>I wonder if it's the security descriptor
> your using on the CreateFileMapping
it's possible, I should check
>on an NT4 TSE machine here are the results.
>
> Relative to Legacy TCP speed = 1.0
> SharedMem: 0.9 times faster than Legacy TCP
> Blocking TCP: 1.2 times faster than Legacy TCP
> Legacy SUP: 1.8 times faster than Legacy TCP
>
> The TSE machine is a Duel Pentium 600, with half a Gig of ram.
that's odd
--
,-._|\ Paul Motyer [TPX]
/ Oz \ SoftStuff P/L
\_,--._/ [paul.motyer at tpx.turbopower dot com]
v [ http://members.optushome.com.au/paulmotyer ]
I've just been testing the protocols on a TSE system, unfortunaly SharedMem
does'nt appear to work between sessions, (I thought it would because I
thought SharedMem was IPC per machine). The window help on IPC does say
it's processes per machine, but I wonder if it's the security descriptor
your using on the CreateFileMapping & CreateMutex??
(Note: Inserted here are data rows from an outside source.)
(** The invariant of the news loop: the flushed chunks are full batches, and
    together with the pending chunk they hold every article seen so far. *)
Lemma news_loop_batches (m : nat) :
  0 < m ->
  forall (l : list string) (chunks : list value) (cur : list string),
    List.length cur < m ->
    exists nb rest,
      fold_left (news_step (Z.of_nat m)) (map VStr l) (chunks, map news_entry cur)
      = (chunks ++ map news_chunk nb, map news_entry rest)
      /\ Forall (fun b => List.length b = m) nb
      /\ List.concat nb ++ rest = cur ++ l
      /\ List.length rest < m.
Proof.
  intros Hm. induction l as [|a l IH]; intros chunks cur Hcur.
  - exists [], cur. simpl. rewrite !app_nil_r. repeat split; auto.
  - simpl fold_left.
    replace (map news_entry cur ++ [VDict [("news", VStr a)]])
      with (map news_entry (cur ++ [a])) by (now rewrite map_app).
    rewrite length_map, length_app. simpl List.length.
    destruct (Z.of_nat (List.length cur + 1) >=? Z.of_nat m)%Z eqn:E.
    + apply Z.geb_le in E.
      destruct (IH (chunks ++ [news_chunk (cur ++ [a])]) [] Hm)
        as (nb & rest & Hrun & Hfull & Hcat & Hrest).
      exists ((cur ++ [a]) :: nb), rest. repeat split.
      * change (VDict [("news", VList (map news_entry (cur ++ [a])))])
          with (news_chunk (cur ++ [a])).
        change (map news_entry []) with (@nil value) in Hrun.
        rewrite Hrun. simpl. now rewrite <- app_assoc.
      * constructor; [rewrite length_app; simpl; lia|exact Hfull].
      * simpl. rewrite <- !app_assoc, Hcat. reflexivity.
      * exact Hrest.
    + assert (Hlt : List.length (cur ++ [a]) < m).
      { rewrite length_app. simpl.
        destruct (Z.geb_spec (Z.of_nat (List.length cur + 1)) (Z.of_nat m)); [discriminate|lia]. }
      destruct (IH chunks (cur ++ [a]) Hlt) as (nb & rest & Hrun & Hfull & Hcat & Hrest).
      exists nb, rest. repeat split; auto.
      rewrite Hcat, <- app_assoc. reflexivity.
Qed.

Lemma news_loop_first20 (ns : list string) :
  exists nb,
    fst (news_loop 5 (map VStr (firstn 20 ns))) = map news_chunk nb
    /\ Forall (fun b => List.length b = 5) nb
    /\ List.length nb = Nat.min 20 (List.length ns) / 5
    /\ List.concat nb = firstn (5 * List.length nb) ns.
Proof.
  destruct (news_loop_batches 5 ltac:(lia) (firstn 20 ns) [] []) as
    (nb & rest & Hrun & Hfull & Hcat & Hrest); [simpl; lia|].
  exists nb. unfold news_loop.
  change (map news_entry []) with (@nil value) in Hrun.
  change ([] ++ map news_chunk nb) with (map news_chunk nb) in Hrun.
  change ([] ++ firstn 20 ns) with (firstn 20 ns) in Hcat.
  change 5%Z with (Z.of_nat 5). rewrite Hrun. cbn [fst].
  assert (Hlen : 5 * List.length nb + List.length rest = Nat.min 20 (List.length ns)).
  { rewrite <- (concat_length_uniform 5 nb Hfull), <- length_app, Hcat.
    apply length_firstn. }
  assert (Hcount : List.length nb = Nat.min 20 (List.length ns) / 5).
  { apply (Nat.div_unique _ 5 _ (List.length rest)); [exact Hrest|lia]. }
  repeat split; auto.
  assert (Hpre : List.concat nb = firstn (List.length (List.concat nb)) (List.concat nb ++ rest)).
  { rewrite firstn_app, Nat.sub_diag, firstn_all. simpl. now rewrite app_nil_r. }
  rewrite Hpre at 1. rewrite Hcat, firstn_firstn, (concat_length_uniform 5 nb Hfull).
  f_equal. lia.
Qed.

Lemma range_slices_step {A} (fuel step i : nat) (items : list A) :
  range_slices (S fuel) step i items
  = if i <? List.length items
    then firstn step (skipn i items) :: range_slices fuel step (i + step) items
    else [].
Proof. reflexivity. Qed.

Lemma range_slices_done {A} (fuel step i : nat) (items : list A) :
  List.length items <= i -> range_slices fuel step i items = [].
Proof.
  intros Hle. destruct fuel; [reflexivity|].
  rewrite range_slices_step.
  destruct (Nat.ltb_spec i (List.length items)); [lia|reflexivity].
Qed.

Lemma range_slices_bound5 (lines : list string) :
  lines <> [] -> List.length lines <= 10 ->
  range_slices (List.length lines) 5 0 lines = search_batches lines.
Proof.
  intros Hne Hlen. unfold search_batches.
  assert (Hpos : 0 < List.length lines)
    by (destruct lines; [contradiction|simpl; lia]).
  destruct (List.length lines) as [|f] eqn:El; [lia|].
  rewrite range_slices_step, El.
  change (0 <? S f) with true. change (skipn 0 lines) with lines.
  change (0 + 5) with 5. cbv iota.
  destruct (Nat.leb_spec (S f) 5) as [E|E].
  - rewrite firstn_all2 by lia. f_equal. apply range_slices_done. lia.
  - f_equal. destruct f as [|f']; [lia|].
    rewrite range_slices_step, El.
    destruct (Nat.ltb_spec 5 (S (S f'))); [|lia].
    rewrite firstn_all2 by (rewrite length_skipn; lia).
    f_equal. apply range_slices_done. lia.
Qed.

Lemma chunk_data_preprocessed (ns : list string) (s : string) :
  chunk_data (preprocessed ns s) 5
  = Ok (fst (news_loop 5 (firstn 20 (map VStr ns)))
        ++ map search_chunk
             (range_slices (List.length (firstn 10 (split_lines s))) 5 0
                (firstn 10 (split_lines s)))).
Proof. reflexivity. Qed.

(** The chunker on preprocessed data, bound 5: the news batches of the loop,
    then the search batches. *)
Lemma chunk_data_shape (ns : list string) (s : string) :
  exists nb,
    chunk_data (preprocessed ns s) 5
    = Ok (map news_chunk nb ++ map search_chunk (search_batches (firstn 10 (split_lines s))))
    /\ Forall (fun b => List.length b = 5) nb
    /\ List.length nb = Nat.min 20 (List.length ns) / 5
    /\ List.concat nb = firstn (5 * List.length nb) ns.
Proof.
  destruct (news_loop_first20 ns) as (nb & Hnews & Hfull & Hcount & Hcat).
  exists nb. repeat split; auto.
  rewrite chunk_data_preprocessed, firstn_map, Hnews.
  rewrite range_slices_bound5; [reflexivity| |].
  - pose proof (split_lines_nonempty s). destruct (split_lines s); [contradiction|discriminate].
  - apply firstn_le_length.
Qed.

Lemma search_batches_concat (lines : list string) :
  List.concat (search_batches lines) = lines.
Proof.
  unfold search_batches. destruct (List.length lines <=? 5); cbn [List.concat].
  - apply app_nil_r.
  - rewrite app_nil_r. apply firstn_skipn.
Qed.

Lemma search_batches_sizes (lines : list string) :
  map (@List.length string) (search_batches lines)
  = if List.length lines <=? 5 then [List.length lines]
    else [5; List.length lines - 5].
Proof.
  unfold search_batches.
  destruct (Nat.leb_spec (List.length lines) 5); cbn [map]; [reflexivity|].
  rewrite length_firstn, length_skipn. f_equal. lia.
Qed.

(** C5: with bound 5, the news chunks are the consecutive full batches of
    five among the first twenty news items, in order, a trailing partial batch
    being dropped; the search chunks are the first ten lines of the search
    string in order, in batches of five with the partial batch kept. *)
Theorem chunk_data_bound5 (ns : list string) (s : string) :
  let lines := firstn 10 (split_lines s) in
  exists nb,
    chunk_data (preprocessed ns s) 5
    = Ok (map news_chunk nb ++ map search_chunk (search_batches lines))
    /\ Forall (fun b => List.length b = 5) nb
    /\ List.length nb = Nat.min 20 (List.length ns) / 5
    /\ List.concat nb = firstn (5 * List.length nb) ns
    /\ List.concat (search_batches lines) = lines
    /\ map (@List.length string) (search_batches lines)
       = (if List.length lines <=? 5 then [List.length lines]
          else [5; List.length lines - 5]).
Proof.
  intros lines.
  destruct (chunk_data_shape ns s) as (nb & Hrun & Hfull & Hcount & Hcat).
  exists nb. repeat split; auto.
  - apply search_batches_concat.
  - apply search_batches_sizes.
Qed.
But what realy baffled me was the benchmark results, On my XP machine the
speed increase was amazing. But on an NT4 TSE machine here are the
results.
Relative to Legacy TCP speed = 1.0
SharedMem: 0.9 times faster than Legacy TCP
Blocking TCP: 1.2 times faster than Legacy TCP
Legacy SUP: 1.8 times faster than Legacy TCP
The TSE machine is a Duel Pentium 600, with half a Gig of ram.
Keith..
> that's odd
Hi Paul,
That's what I think. Weird, it appeared that the slowest protocol was
SharedMem, but this is normally the fastest. The only thing I can think of
is that it's maybe the Duel Processor, maybe a strategic placing of SleepEx
is what's required..
Would you like to send the source, so that I can tinker, and any findings I
get I'll post them to you?, if you want I could do the PayPal first.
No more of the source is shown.